--- Task brief ---
Where the line with "Import Interop." appears below, start writing out lines exactly, and finish with the line with "(** * The clock and the input of a world *)", which is included; write out nothing else.

(Collection entries)

_ _ _ _ _

(** What the handshake needs of [encoding/json], [encoding/base64] and
    [strings.TrimSpace] for the messages of an agent: they survive the
    encoding, base64 text decodes to what was encoded, and neither
    base64 text of something nor the agent id is blank. *)
Record codecsAgree (agentID : string) : Prop := {
  begin_encodes : forall t,
      encodes (mkAuthBegin "auth_begin" authVersion agentID t) "auth_begin";
  challenge_encodes : forall cb nb i e,
      encodes (mkAuthChallenge "auth_challenge" authVersion
                               (b64Encode cb) (b64Encode nb) i e) "auth_challenge";
  proof_encodes : forall cb nb i sig,
      encodes (mkAuthProof "auth_proof" authVersion agentID
                           (b64Encode cb) (b64Encode nb) i (b64Encode sig))
              "auth_proof";
  ok_encodes : forall t,
      encodes (mkAuthOK "auth_ok" authVersion agentID t) "auth_ok";
  b64_decodes : forall x, b64Decode (b64Encode x) = Some x;
  b64_not_blank : forall x, x <> [] -> TrimSpace (b64Encode x) <> EmptyString;
  agent_not_blank : TrimSpace agentID <> EmptyString
}.

(** [priv] and [pub] are the halves of one key pair: a signature made
    with [priv] has 64 bytes and verifies under [pub]. *)
Definition keyPair (priv pub : list byte) : Prop :=
  forall message,
    length (ed25519_Sign priv message) = 64%nat /\
    ed25519_Verify pub message (ed25519_Sign priv message) = true.

End Laws.

End Interop.
Import Interop.

(* ================================================================== *)
(** * The bytes of an auth message *)
(* ================================================================== *)

Module Wire.
Import Auth.

(** A payload cut into chunks of [m] bytes, the last one shorter or
    full; an empty payload is one empty chunk. *)
Fixpoint cut (fuel m : nat) (l : list byte) : list (list byte) :=
  match fuel with
  | O => []
  | S fuel' =>
    if (length l <=? m)%nat then [l]
    else firstn m l :: cut fuel' m (skipn m l)
  end.

(** The bytes of an auth message of type [t] with payload [p] on the
    wire of a connection with limit [m]. *)
Definition authWire (m t : Z) (p : list byte) : list byte :=
  wire t 0 (flagged true (cut (S (length p)) (Z.to_nat m) p)).

End Wire.
Import Wire.

(* ================================================================== *)
(** * The clock and the input of a world *)
(* ================================================================== *)

Module Progress.
Import Auth.

(** The clock of [w'] is that of [w], [n] readings later; the random
    source and the state of the timeout contexts are the same. *)
Definition advance (n : nat) (w w' : World) : Prop :=
  clock w' = clock w /\ ticks w' = (n + ticks w)%nat /\
  entropy w' = entropy w /\ ctxState w' = ctxState w.

(** A world whose connection takes writes, has limit [m] and holds
    [input] to be read. *)
Definition ready (w : World) (m : Z) (input : list byte) : Prop :=
  writable (nc (connection w)) /\ maxFramePayload (connection w) = m /\
  rx (nc (connection w)) = input.

(** The clock alone. *)
Definition elapsed (n : nat) (w w' : World) : Prop :=
  clock w' = clock w /\ ticks w' = (n + ticks w)%nat.

End Progress.
Import Progress.

(* ================================================================== *)
(** * An encoding that reads back what it writes *)
(* ================================================================== *)

(** A stand-in for [encoding/json] that reads back what it writes: a
    string goes out character by character, each behind a 01 byte,
    and ends with a 00 byte; a number goes out as the string of its
    decimal digits; a struct as its fields in order. *)
Module Toy.
Import Auth.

_ _ _ _ _

--- Answer to the problem ---
Import Interop.

(* ================================================================== *)
(** * The bytes of an auth message *)
(* ================================================================== *)

Module Wire.
Import Auth.

(** A payload cut into chunks of [m] bytes, the last one shorter or
    full; an empty payload is one empty chunk. *)
Fixpoint cut (fuel m : nat) (l : list byte) : list (list byte) :=
  match fuel with
  | O => []
  | S fuel' =>
    if (length l <=? m)%nat then [l]
    else firstn m l :: cut fuel' m (skipn m l)
  end.

(** The bytes of an auth message of type [t] with payload [p] on the
    wire of a connection with limit [m]. *)
Definition authWire (m t : Z) (p : list byte) : list byte :=
  wire t 0 (flagged true (cut (S (length p)) (Z.to_nat m) p)).

End Wire.
Import Wire.

(* ================================================================== *)
(** * The clock and the input of a world *)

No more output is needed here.